Helicopters buzzed overhead, news choppers getting their aerial views, as the wounded soldiers and their families assembled on a wide expanse of grass in front of Heaton. It took time for everyone to get where they were supposed to be: event organizers jogged around the circle like it was a track, urging people to fill in available seats in front, moving stragglers along, bending to help lift a wheelchair over a particularly stubborn bump in the road. It didn’t help that spectators were already tipping their heads back and staring upward, scanning the blue afternoon sky for anything other than its sprinkle of cirrus clouds. The organizers sighed, tried to maneuver around these folks with their mouths open and their binoculars up, the ones blocking long lines of other people, and redirected traffic as the veterans and families kept arriving.

“‘Gospel News Report’ calls them … Vibrant vocalists with finger on the pulse of…” Announcers on the dais in front of Heaton’s steps were thwarted by the windy day and microphone trouble. The crowd could hear only bits of what was being said, not that many were paying attention anyway. “Christian and nondenominational with a creative and powerful … Healing of the soul. Please welcome … from Bowen, Maryland…”

One set of audio speakers fizzed and died, while another roared to life with a squeal of feedback. Soon the rich a cappella strains of “I Need Your Glory” spread throughout the circle; these women in purple robes cared little about what a microphone could do anyway. They could lift songs up to the heavens, let alone across a windy grass pavilion, and they got spectators to clap, to join in on the chorus, to quiet down and rock slightly. Older black women in the audience nodded, murmuring,
that’s right
,
mm-hmm,
while little kids burst out into the grassy circle to dance on a dare, before someone pulled them back behind the cordoned-off barrier.

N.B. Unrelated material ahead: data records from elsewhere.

(** A message to the device that sets the interval starts the timer anew. *)
Definition sets_interval (e : event) : Prop :=
  match e with Self_message data => ∃ v, csro_system_parse_level1_json_number (D := D) (payload data) 0 (bytes "interval") = Some (true, v) | _ => False end.
(** What is left of the timer, or the message is due. *)
Definition due_in (n : Z) w : Prop := status_msg w = true ∨ left_ (status_timer w) <= n.
Lemma due_in_kept n e : e ≠ Status_tick → ¬ sets_interval e → keeps (due_in n) (handle (D := D) e).
Proof.
  intros He Hs. apply undisturbed_handle; try done.
  - intros c. by apply any_clock.
  - intros w u w' _ (u1 & w1 & [= <- <-] & [= <- <-])%bind_Some_inv. by left.
  - intros data v -> Hv. destruct Hs. by exists v.
Qed.
Fixpoint ticks_of (es : list event) : Z := match es with [] => 0 | Status_tick :: es => 1 + ticks_of es | _ :: es => ticks_of es end.
Lemma due_in_run es : ∀ w w1 n, app_ok w → due_in n w → Forall (λ e, ¬ sets_interval e) es → handle_all (D := D) es w = Some (Some tt, w1) →
  due_in (n - ticks_of es) w1.
Proof.
  induction es as [|e es IH]; intros w w1 n Hw Hn Hs Hr; [injection Hr as <-; by rewrite Z.sub_0_r|].
  apply Forall_cons in Hs as [He Hs]. cbn [handle_all] in Hr. apply bind_Some_inv in Hr as ([u|] & w2 & He' & Hr); [|done].
  pose proof (ok_handle e w _ w2 Hw He') as Hw2.
  assert (Hstep : due_in (n - ticks_of [e]) w2).
  { assert (Hother : e ≠ Status_tick → due_in n w2) by (intros Hne; by eapply due_in_kept).
    destruct e; cbn [ticks_of]; rewrite ?Z.sub_0_r; try by apply Hother.
    cbn [handle] in He'. apply bind_Some_inv in He' as (u' & w3 & Hr3 & [= _ <-]). unfold status_timer_tick in Hr3.
    apply bind_Some_inv in Hr3 as (t & w4 & [= <- <-] & Hr3). destruct (Z.leb_spec (left_ (status_timer w)) 1) as [|Hl].
    - apply bind_Some_inv in Hr3 as (u2 & w5 & [= <- <-] & Hr3). apply bind_Some_inv in Hr3 as (u3 & w6 & [= <- <-] & [= <- <-]). by left.
    - injection Hr3 as <- <-. destruct Hn as [Hn|Hn]; [by left|right]. cbn. lia. }
  specialize (IH w2 w1 _ Hw2 Hstep Hs Hr). replace (n - ticks_of (e :: es)) with (n - ticks_of [e] - ticks_of es) by (destruct e; cbn [ticks_of]; lia). done.
Qed.
(* ===== verification/MqttOnline.v ===== *)
(** The device gets its session: [broker_is_connected] of [MqttSession.v] on a
    network that answers, with the calls of [MqttExchange.v]. *)
From S2P Require Import Prelude Nvs Datetime Cjson Misc MqttPacket MqttClient MqttExchange World System Nlight Device Mqtt MqttSession Session.

Module MqttOnline.
Import MqttClient MqttExchange Cjson Misc Cstring World System Nlight Device MqttSession.

Section Online.
Context {st : Type} `{Nvs st} `{!NvsStr st} {D : Type} `{Double D}.
Context (garbage : message → list Z * list Z).
#[local] Instance online_app : App (world st) Mqtt.event who := device_app (D := D) garbage.
#[local] Abbreviation device := (sys (world st) Mqtt.event who).
#[local] Abbreviation syscall_returns := (MqttSession.syscall_returns (D := D) garbage).
#[local] Abbreviation NetworkConnect := (MqttSession.NetworkConnect (D := D) garbage).
#[local] Abbreviation client_init := (MqttSession.client_init (D := D) garbage).
#[local] Abbreviation login := (MqttSession.login (D := D) garbage).
#[local] Abbreviation subscribe := (MqttSession.subscribe (D := D) garbage).
#[local] Abbreviation publish := (MqttSession.publish (D := D) garbage).
#[local] Abbreviation mqtt_pub_messgae := (MqttSession.mqtt_pub_messgae (D := D) garbage).
#[local] Abbreviation broker_is_connected := (MqttSession.broker_is_connected (D := D) garbage).
Implicit Types (s : device) (w : world st).

Lemma local_run {A B} (m : M (world st) A) (k : A → MR device B) s a w : m (appl s) = Some (a, w) → bind_r (local m) k s = k a (set_app w s).
Proof. intros Hm. apply bind_r_run. unfold local, zoom. by rewrite (returning_run _ _ _ _ Hm). Qed.
Definition noted (e : effect) w : world st := set_log (log w ++ [e]) w.
Lemma note_run {B} e (k : unit → MR device B) s : bind_r (note e) k s = k tt (set_app (noted e (appl s)) s).
Proof. by apply local_run. Qed.

(** The name of the server is found, and the connection made. *)
Definition resolves (cs : list (sockcall Mqtt.event)) : Prop :=
  ∃ a b x y z n m k, cs = [mkCall a x n []; mkCall b y m []; mkCall 0 z k []] ∧ a ≠ 0 ∧ 0 <= b.
Lemma syscall_returns_run {B} otherwise c cs (k : Z → MR device B) s : script s = c :: cs → others c = [] →
  bind_r (syscall_returns otherwise) k s = k (returns c) (later (now s + Z.of_nat (ticks c)) cs s).
Proof. intros Hs Ho. apply bind_r_run. unfold syscall_returns. by rewrite (bind_r_run _ _ _ _ _ (syscall_run _ _ s Hs Ho)). Qed.
Lemma network_run host port cs rest s : resolves cs → script s = cs ++ rest →
  NetworkConnect host port s = Some (Some true, later (now s + elapsed cs) rest (set_app (noted (Connect host port) (appl s)) s)).
Proof.
  intros (a & b & x & y & z & n & m & k & -> & Ha & Hb) Hs. unfold NetworkConnect. rewrite note_run. cbn [app] in Hs.
  set (s0 := set_app _ s). rewrite (syscall_returns_run _ _ _ _ s0 Hs eq_refl). cbn [returns ticks]. rewrite (proj2 (Z.eqb_neq a 0) Ha).
  set (s1 := later _ _ _). rewrite (syscall_returns_run _ _ _ _ s1 eq_refl eq_refl). cbn [returns ticks]. destruct (Z.ltb_spec b 0); [lia|].
  set (s2 := later _ _ s1). rewrite (syscall_returns_run _ _ _ _ s2 eq_refl eq_refl). cbn [returns ticks elapsed].
  replace (now s + (Z.of_nat n + (Z.of_nat m + (Z.of_nat k + 0)))) with (now s2 + Z.of_nat k) by (cbn; lia). done.
Qed.

Lemma client_init_run s (k : unit → MR device bool) : zlen (buf (client s)) = 1000 → zlen (readbuf (client s)) = 1000 →
  ∃ c, bind_r client_init k s = k tt (set_client c (set_app (set_mqtt (set_isconnected false (mqtt (appl s))) (appl s)) s)) ∧
    configured false 1 ((λ x, (None, x.2)) <$> messageHandlers (client s)) (MqttClient.set_keep_alive 60 c).
Proof.
  intros Hb Hr. destruct (client_init_fresh (buf (client s)) (readbuf (client s)) s Hb Hr) as (c & Hi & Hc).
  exists c. split; [|done]. apply bind_r_run. unfold client_init. rewrite !bind_read_client. by rewrite (bind_r_run _ _ _ _ _ Hi).
Qed.

(** ** The calls of the application *)

Lemma chars_text t : is_cstr t → c_string (chars t) = Some t.
Proof. intros Ht. apply c_string_text. eapply Forall_impl; [exact Ht|]. cbn. lia. Qed.
Lemma succeeds_success m s s' : m s = Some (Some SUCCESS, s') → succeeds m s = Some (Some true, s').
Proof. intros Hm. unfold succeeds. by rewrite (bind_r_run _ _ _ _ _ Hm). Qed.
Lemma request_run_up e m s s' : isconnected (mqtt (appl s)) = true → m (set_app (noted e (appl s)) s) = Some (Some SUCCESS, s') →
  request e m s = Some (Some true, s').
Proof.
  intros Hup Hm. unfold request. rewrite bind_r_read. unfold up. rewrite Hup, note_run. by apply succeeds_success.
Qed.
Lemma or_disconnect_run m k s s' : m s = Some (Some true, s') → MqttSession.or_disconnect m k s = k s'.
Proof. intros Hm. unfold MqttSession.or_disconnect. by rewrite (bind_r_run _ _ _ _ _ Hm). Qed.

Lemma text_stands t : small_text 100 t → MqttPacket.short_text (MqttPacket.mkString (Some (chars t)) (MqttPacket.lenstring MqttPacket.MQTTString_initializer)) t.
Proof. intros Ht. apply (small_stands 100); [done|lia|]. by apply chars_text, Ht. Qed.

(** From [s] to [s'] the device sends [bs]; the application is in [w] and the
    socket has [rest] left. *)
Record reach w (bs : list Z) (rest : list (sockcall Mqtt.event)) s s' : Prop := {
  re_appl : appl s' = w;
  re_sent : sent s' = sent s ++ bs;
  re_script : script s' = rest }.
Lemma reach_sending w bs cs rest s s' : sending bs cs rest (set_app w s) s' → reach w bs rest s s'.
Proof. intros []. by constructor. Qed.
Lemma reach_app w w' bs bs' rest rest' s s1 s' : reach w bs rest s s1 → reach w' bs' rest' s1 s' → reach w' (bs ++ bs') rest' s s'.
Proof. intros [] [Ha Hs Hc]. constructor; [done| |done]. rewrite Hs, app_assoc. by f_equal. Qed.
(** The items a dispatch card proposes, whatever the order in which the
    engine lists the keyed quantities: every item has a positive quantity,
    the one keyed for its product; its product is in the list the card
    shows, its unit price is that product's wholesale price and its subtotal
    is price times quantity; no product is proposed twice; every product of
    the list with a positive keyed quantity is proposed; the total the card
    shows is the total the sale will have; and the confirmation dialog opens
    exactly when there is something to propose. *)
Theorem getProposedItems_are_valid products quantities :
  let items := DispatchClientCard.getProposedItems Object_entries products quantities in
  Forall (λ item,
            0 < SaleItem.quantity item
            ∧ quantities !! SaleItem.productId item = Some (SaleItem.quantity item)
            ∧ SaleItem.subtotal item = SaleItem.unitPrice item * SaleItem.quantity item
            ∧ ∃ prod, prod ∈ products
                      ∧ Product.id prod = SaleItem.productId item
                      ∧ Product.name prod = SaleItem.productName item
                      ∧ Product.priceWholesale prod = SaleItem.unitPrice item) items
  ∧ NoDup (SaleItem.productId <$> items)
  ∧ (∀ k q prod,
       quantities !! k = Some q → 0 < q →
       DispatchClientCard.find_product products k = Some prod →
       ∃ item, item ∈ items ∧ SaleItem.productId item = k ∧ SaleItem.quantity item = q)
  ∧ DBService.totalAmount_of items
    = DispatchClientCard.calculateTotal Object_entries products quantities
  ∧ (DispatchClientCard.handleInitialClick Object_entries products quantities false = true
     ↔ items ≠ []).
Proof.
  intros items. subst items.
  unfold DispatchClientCard.handleInitialClick.
  rewrite getProposedItems_lines, calculateTotal_lines, totalAmount_of_sum.
  assert (Hentry : ∀ k q, (k, q) ∈ Object_entries quantities ↔ quantities !! k = Some q).
  { intros k q. rewrite Object_entries_lists. apply elem_of_map_to_list. }
  split_and!.
  - apply Forall_forall. intros item Hitem.
    apply list_elem_of_bind in Hitem as ([k q] & Hline & Hin).
    apply Hentry in Hin. unfold proposed_line in Hline. simpl in Hline.
    destruct (decide (0 < q)) as [Hq|]; [|inversion Hline].
    destruct (DispatchClientCard.find_product products k) as [prod|] eqn:Hfind;
      [|inversion Hline].
    apply list_elem_of_singleton in Hline as ->. simpl.
    apply find_product_Some in Hfind as [Hprod Hid].
    split_and!; try assumption; try reflexivity.
    + rewrite Hid. assumption.
    + exists prod. split_and!; assumption || reflexivity.
  - eapply sublist_NoDup; [|apply proposed_line_productIds].
    rewrite Object_entries_lists. apply NoDup_fst_map_to_list.
  - intros k q prod Hk Hq Hfind. apply Hentry in Hk.
    eexists. split.
    + apply list_elem_of_bind. exists (k, q). split; [|exact Hk].
      unfold proposed_line. simpl. rewrite decide_True by assumption. rewrite Hfind.
      apply list_elem_of_here.
    + simpl. apply find_product_Some in Hfind as [_ Hid]. split; [assumption|reflexivity].
  - reflexivity.
  - destruct (Object_entries quantities ≫= proposed_line products); split; try discriminate;
      try reflexivity; intros H; congruence.
Qed.

End dispatch_card.

Lemma getProposedItems_are_valid_witness :
  DispatchClientCard.getProposedItems map_to_list [Fixtures.P; Fixtures.Q] Fixtures.keyed
  = [ {| SaleItem.productId := "Q"; SaleItem.productName := "Torta de chocolate";
         SaleItem.quantity := 2; SaleItem.unitPrice := 5; SaleItem.subtotal := 10 |} ]
  ∧ DispatchClientCard.calculateTotal map_to_list [Fixtures.P; Fixtures.Q] Fixtures.keyed
    = 10
  ∧ Forall (λ item, 0 < SaleItem.quantity item)
      (DispatchClientCard.getProposedItems map_to_list [Fixtures.P; Fixtures.Q]
         Fixtures.keyed).
Proof.
  destruct (getProposedItems_are_valid map_to_list (λ q, reflexivity _)
              [Fixtures.P; Fixtures.Q] Fixtures.keyed)
    as (Hall & _ & _ & Htotal & _).
  split; [vm_compute; reflexivity|].
  split; [rewrite <- Htotal; vm_compute; reflexivity|].
  eapply Forall_impl; [exact Hall|]. intros item (Hq & _). exact Hq.
Defined.

(** Whatever plus and minus clicks a dispatch card receives, starting from
    no quantities, no keyed quantity is ever negative; one click sets the
    product's quantity to the old one (0 when none was keyed) plus the
    step, or to 0 when that is negative, and leaves the other products'
    quantities alone. *)
Theorem updateQty_never_goes_below_zero (clicks : list (string * Z)) productId delta :
  let quantities := foldl (λ q click, DispatchClientCard.updateQty click.1 click.2 q) ∅ clicks in
  map_Forall (λ _ q, 0 ≤ q) quantities
  ∧ DispatchClientCard.updateQty productId delta quantities !! productId
    = Some (Z.max 0 (default 0 (quantities !! productId) + delta))
  ∧ (∀ k, k ≠ productId →
       DispatchClientCard.updateQty productId delta quantities !! k = quantities !! k).
Proof.
  intros quantities. split_and!.
  - subst quantities.
    assert (H0 : map_Forall (λ (_ : string) q, 0 ≤ q) (∅ : gmap string Z))
      by apply map_Forall_empty.
    revert H0. generalize (∅ : gmap string Z).
    induction clicks as [|click clicks IH]; intros q0 H0; simpl; [assumption|].
    apply IH. unfold DispatchClientCard.updateQty.
    apply map_Forall_insert_2; [lia | assumption].
  - unfold DispatchClientCard.updateQty. apply lookup_insert_eq.
  - intros k Hk. unfold DispatchClientCard.updateQty. apply lookup_insert_ne. congruence.
Qed.

(** ** Editing a sale *)

(** Plus and minus in the edit dialog change one line only: the list keeps
    its length, the line at the index gets quantity + delta, or 0 when that
    is negative, and a subtotal of its unit price times the new quantity,
    with product and unit price as they were; every other line is as before.
    An index past the end of the list is a TypeError. *)
Theorem updateEditItemQty_edits_one_line idx delta prev :
  (length prev ≤ idx)%nat ∧ SalesAnalytics.updateEditItemQty idx delta prev
                             = Throw (JsError "TypeError")
  ∨ ∃ item item' next,
      prev !! idx = Some item
      ∧ SalesAnalytics.updateEditItemQty idx delta prev = Ok next
      ∧ length next = length prev
      ∧ next !! idx = Some item'
      ∧ SaleItem.quantity item' = Z.max 0 (SaleItem.quantity item + delta)
      ∧ SaleItem.subtotal item' = SaleItem.quantity item' * SaleItem.unitPrice item
      ∧ SaleItem.productId item' = SaleItem.productId item
      ∧ SaleItem.productName item' = SaleItem.productName item
      ∧ SaleItem.unitPrice item' = SaleItem.unitPrice item
      ∧ (∀ j, j ≠ idx → next !! j = prev !! j).
Proof.
  unfold SalesAnalytics.updateEditItemQty.
  destruct (prev !! idx) as [item|] eqn:Hidx.
  - right.
    exists item,
      {| SaleItem.productId := SaleItem.productId item;
         SaleItem.productName := SaleItem.productName item;
         SaleItem.quantity := Z.max 0 (SaleItem.quantity item + delta);
         SaleItem.unitPrice := SaleItem.unitPrice item;
         SaleItem.subtotal :=
           Z.max 0 (SaleItem.quantity item + delta) * SaleItem.unitPrice item |}.
    eexists. split; [reflexivity|]. split; [reflexivity|].
    split_and!; try reflexivity.
    + apply length_insert.
    + apply list_lookup_insert_eq. apply lookup_lt_Some in Hidx. assumption.
    + intros j Hj. apply list_lookup_insert_ne. congruence.
  - left. split; [|reflexivity]. apply lookup_ge_None. assumption.
Qed.

Lemma filter_positive_all_items (l : list SaleItem.t) :
  Forall (λ i, 0 < SaleItem.quantity i) l →
  filter (λ i, 0 < SaleItem.quantity i) l = l.
Proof.
  induction 1 as [|x l Hx Hl IH]; [reflexivity|].
  rewrite filter_cons_True by assumption. rewrite IH. reflexivity.
Qed.

Lemma filter_positive_app_zero (l1 l2 : list SaleItem.t) item :
  SaleItem.quantity item ≤ 0 →
  filter (λ i, 0 < SaleItem.quantity i) (l1 ++ item :: l2)%list
  = filter (λ i, 0 < SaleItem.quantity i) (l1 ++ l2)%list.
Proof.
  intros Hitem. rewrite !filter_app, filter_cons_False by lia. reflexivity.
Qed.

(** Taking a line of a sale down to zero in the edit dialog and saving
    removes that line from the sale on file, whatever the other lines are:
    the stored items are the other lines whose quantity is positive, in
    order, which is all the other lines when each of them has a positive
    quantity, and the stored total is the sum of their subtotals, added from
    zero in that order.  The stock the removed line took and the debt it
    raised stay as they are. *)
Theorem zeroing_a_line_and_saving_removes_it v0 s sale l1 item l2 delta :
  sales s !! Sale.id sale = Some sale →
  Sale.items sale = (l1 ++ item :: l2)%list →
  SaleItem.quantity item + delta ≤ 0 →
  ∃ v1 edited v2 s',
    SalesAnalytics.openEditModal sale (v0, s) = ((v1, s), Ok tt)
    ∧ SalesAnalytics.updateEditItemQty (length l1) delta (SalesAnalytics.editItems v1)
      = Ok edited
    ∧ SalesAnalytics.saveEditedSale
        ({| SalesAnalytics.selectedSale := SalesAnalytics.selectedSale v1;
            SalesAnalytics.isEditingSale := SalesAnalytics.isEditingSale v1;
            SalesAnalytics.editItems := edited |}, s) = ((v2, s'), Ok tt)
    ∧ Sale.items <$> sales s' !! Sale.id sale
      = Some (filter (λ i, 0 < SaleItem.quantity i) (l1 ++ l2)%list)
    ∧ Sale.totalAmount <$> sales s' !! Sale.id sale
      = Some (DBService.totalAmount_of
                (filter (λ i, 0 < SaleItem.quantity i) (l1 ++ l2)%list))
    ∧ (Forall (λ i, 0 < SaleItem.quantity i) (l1 ++ l2)%list →
       Sale.items <$> sales s' !! Sale.id sale = Some (l1 ++ l2)%list
       ∧ Sale.totalAmount <$> sales s' !! Sale.id sale
         = Some (DBService.totalAmount_of (l1 ++ l2)%list))
    ∧ (∀ k, k ≠ Sale.id sale → sales s' !! k = sales s !! k)
    ∧ products s' = products s
    ∧ clients s' = clients s.
Proof.
  intros Hrow Hitems Hzero.
  assert (Hidx : (l1 ++ item :: l2)%list !! length l1 = Some item).
  { rewrite lookup_app_r by lia. rewrite Nat.sub_diag. reflexivity. }
  eexists _, _, _, _.
  split; [reflexivity|]. simpl.
  split.
  { unfold SalesAnalytics.updateEditItemQty. rewrite Hitems, Hidx. reflexivity. }
  split.
  { unfold SalesAnalytics.saveEditedSale, bind, get_state, gets, db, set_state, modify.
    simpl. reflexivity. }
  simpl.
  assert (Hedit : <[length l1 :=
              {| SaleItem.productId := SaleItem.productId item;
                 SaleItem.productName := SaleItem.productName item;
                 SaleItem.quantity := Z.max 0 (SaleItem.quantity item + delta);
                 SaleItem.unitPrice := SaleItem.unitPrice item;
                 SaleItem.subtotal :=
                   Z.max 0 (SaleItem.quantity item + delta) * SaleItem.unitPrice item |}]>
            (l1 ++ item :: l2)%list
          = (l1 ++ {| SaleItem.productId := SaleItem.productId item;
                      SaleItem.productName := SaleItem.productName item;
                      SaleItem.quantity := Z.max 0 (SaleItem.quantity item + delta);
                      SaleItem.unitPrice := SaleItem.unitPrice item;
                      SaleItem.subtotal :=
                        Z.max 0 (SaleItem.quantity item + delta)
                        * SaleItem.unitPrice item |} :: l2)%list).
  { rewrite insert_app_r_alt by lia. rewrite Nat.sub_diag. reflexivity. }
  rewrite Hedit, filter_positive_app_zero by (simpl; lia).
  rewrite lookup_alter, decide_True, Hrow by reflexivity. simpl.
  split_and!; try reflexivity.
  - intros Hpos. rewrite filter_positive_all_items by assumption. split; reflexivity.
  - intros k Hk. rewrite lookup_alter_ne by congruence. reflexivity.
Qed.

Lemma zeroing_a_line_and_saving_removes_it_witness :
  ∃ edited v2 s',
    SalesAnalytics.updateEditItemQty 1 (-4) (Sale.items Fixtures.sale_1) = Ok edited
    ∧ SalesAnalytics.saveEditedSale
        ({| SalesAnalytics.selectedSale := Some Fixtures.sale_1;
            SalesAnalytics.isEditingSale := true;
            SalesAnalytics.editItems := edited |}, Fixtures.shop_with_sales)
      = ((v2, s'), Ok tt)
    ∧ Sale.items <$> sales s' !! Sale.id Fixtures.sale_1 = Some [Fixtures.two_Q]
    ∧ Sale.totalAmount <$> sales s' !! Sale.id Fixtures.sale_1 = Some 10
    ∧ products s' = products Fixtures.shop_with_sales.
Proof.
  destruct (zeroing_a_line_and_saving_removes_it Fixtures.editing_sale_1
              Fixtures.shop_with_sales Fixtures.sale_1 [Fixtures.two_Q] Fixtures.four_P
              [] (-4))
    as (v1 & edited & v2 & s' & Hopen & Hedit & Hsave & Hitems & Htotal & _ & _ & Hprod & _).
  - reflexivity.
  - reflexivity.
  - simpl. lia.
  - injection Hopen as <-. exists edited, v2, s'. split_and!; assumption.
Defined.
Lemma stopped_monitor_stays_idle_witness :
  exists m' d' reps,
    sys_run (set_run (Monitor_Init 0) false false) init_decoder
      (rx_bytes (frame [234; 0; 0; 0; 0; 0]) 100 ++ [Poll 400 false (Some 3); Poll 700 false None])
      = Some (m', d', reps)
    /\ reps = [] /\ sched_frozen (set_run (Monitor_Init 0) false false) m'.
Proof.
  remember (sys_run (set_run (Monitor_Init 0) false false) init_decoder
      (rx_bytes (frame [234; 0; 0; 0; 0; 0]) 100 ++ [Poll 400 false (Some 3); Poll 700 false None]))
    as res eqn:E.
  destruct res as [[[m' d'] reps]|]; [|vm_compute in E; discriminate E].
  exists m', d', reps. split; [reflexivity|].
  apply (stopped_monitor_stays_idle
           (rx_bytes (frame [234; 0; 0; 0; 0; 0]) 100
            ++ [Poll 400 false (Some 3); Poll 700 false None])
           _ init_decoder m' d' reps).
  - repeat constructor.
  - reflexivity.
  - symmetry. exact E.
Defined.

Lemma press_while_running (m : Monitor) (now : Z) (adc : option Z) :
  is_running m = true ->
  exists nl, Monitor_Task m now true adc
             = (set_deadlines (set_run m false (time_synced m))
                              (next_adc_tick m) (next_print_tick m) nl, None).
Proof.
  intros Hr. unfold Monitor_Task, button_step. rewrite Hr. simpl.
  destruct (now >=? next_led_tick m); simpl; eexists; reflexivity.
Qed.

Lemma press_while_stopped (m : Monitor) (now : Z) (adc : option Z) :
  is_running m = false ->
  exists nl, Monitor_Task m now true adc
             = (set_deadlines (set_window (set_run m true false) (adc_values m) 0)
                              (next_adc_tick m) (next_print_tick m) nl, None).
Proof.
  intros Hr. unfold Monitor_Task, button_step. rewrite Hr. simpl.
  destruct (now >=? next_led_tick m); simpl; eexists; reflexivity.
Qed.

(** Stop then start: the first press stops the monitor, the second one
    restarts it unsynchronised with an empty ADC window (neither poll
    reports), and the next accepted temperature, arriving at tick [t],
    re-establishes the time base at [t + 250] and the sample deadline at
    [t], whatever the previous time base was. *)
Theorem restart_resyncs_on_next_frame (m : Monitor) (n1 n2 t lsb msb : Z)
    (a1 a2 : option Z) :
  is_running m = true -> temp_in_range (raw_of lsb msb) = true ->
  snd (Monitor_Task m n1 true a1) = None
  /\ is_running (fst (Monitor_Task m n1 true a1)) = false
  /\ snd (Monitor_Task (fst (Monitor_Task m n1 true a1)) n2 true a2) = None
  /\ is_running (fst (Monitor_Task (fst (Monitor_Task m n1 true a1)) n2 true a2)) = true
  /\ time_synced (fst (Monitor_Task (fst (Monitor_Task m n1 true a1)) n2 true a2)) = false
  /\ adc_count (fst (Monitor_Task (fst (Monitor_Task m n1 true a1)) n2 true a2)) = 0
  /\ time_synced (Update_Temperature
                    (fst (Monitor_Task (fst (Monitor_Task m n1 true a1)) n2 true a2))
                    lsb msb t) = true
  /\ time_base_tick (Update_Temperature
                       (fst (Monitor_Task (fst (Monitor_Task m n1 true a1)) n2 true a2))
                       lsb msb t) = u32 (t + PRINT_INTERVAL_MS)
  /\ next_adc_tick (Update_Temperature
                      (fst (Monitor_Task (fst (Monitor_Task m n1 true a1)) n2 true a2))
                      lsb msb t) = t.
Proof.
  intros Hr Hin.
  destruct (press_while_running m n1 a1 Hr) as [nl1 E1]. rewrite E1. simpl.
  destruct (press_while_stopped
              (set_deadlines (set_run m false (time_synced m))
                             (next_adc_tick m) (next_print_tick m) nl1) n2 a2 eq_refl)
    as [nl2 E2].
  rewrite E2. simpl.
  unfold Update_Temperature. rewrite Hin. simpl.
  repeat split.
Qed.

The soldiers, all whom either were still in Heaton or had been moved to one of the outpatient buildings, were dressed as ordered in formation camo BDUs—or as much as they could manage, given missing arms, pounds lost or gained, misplaced headgear, or pant legs slit off by a medic’s scissors in a Baghdad ER and not yet reissued. The more fragile cases—mostly Neuro and spinal—were taken to a special platform area under a many-peaked white tent on the west side of the circle; this was reserved for the full-body wheelchairs and one or two family members each. There they had extra staff, nurses, oxygen tanks, and a quick exit route in case someone needed to be taken back in before the event concluded. Yet except for the most newly arrived or the worst-case situations (infectious, near-death), every soldier at Walter Reed was expected to be present and accounted for.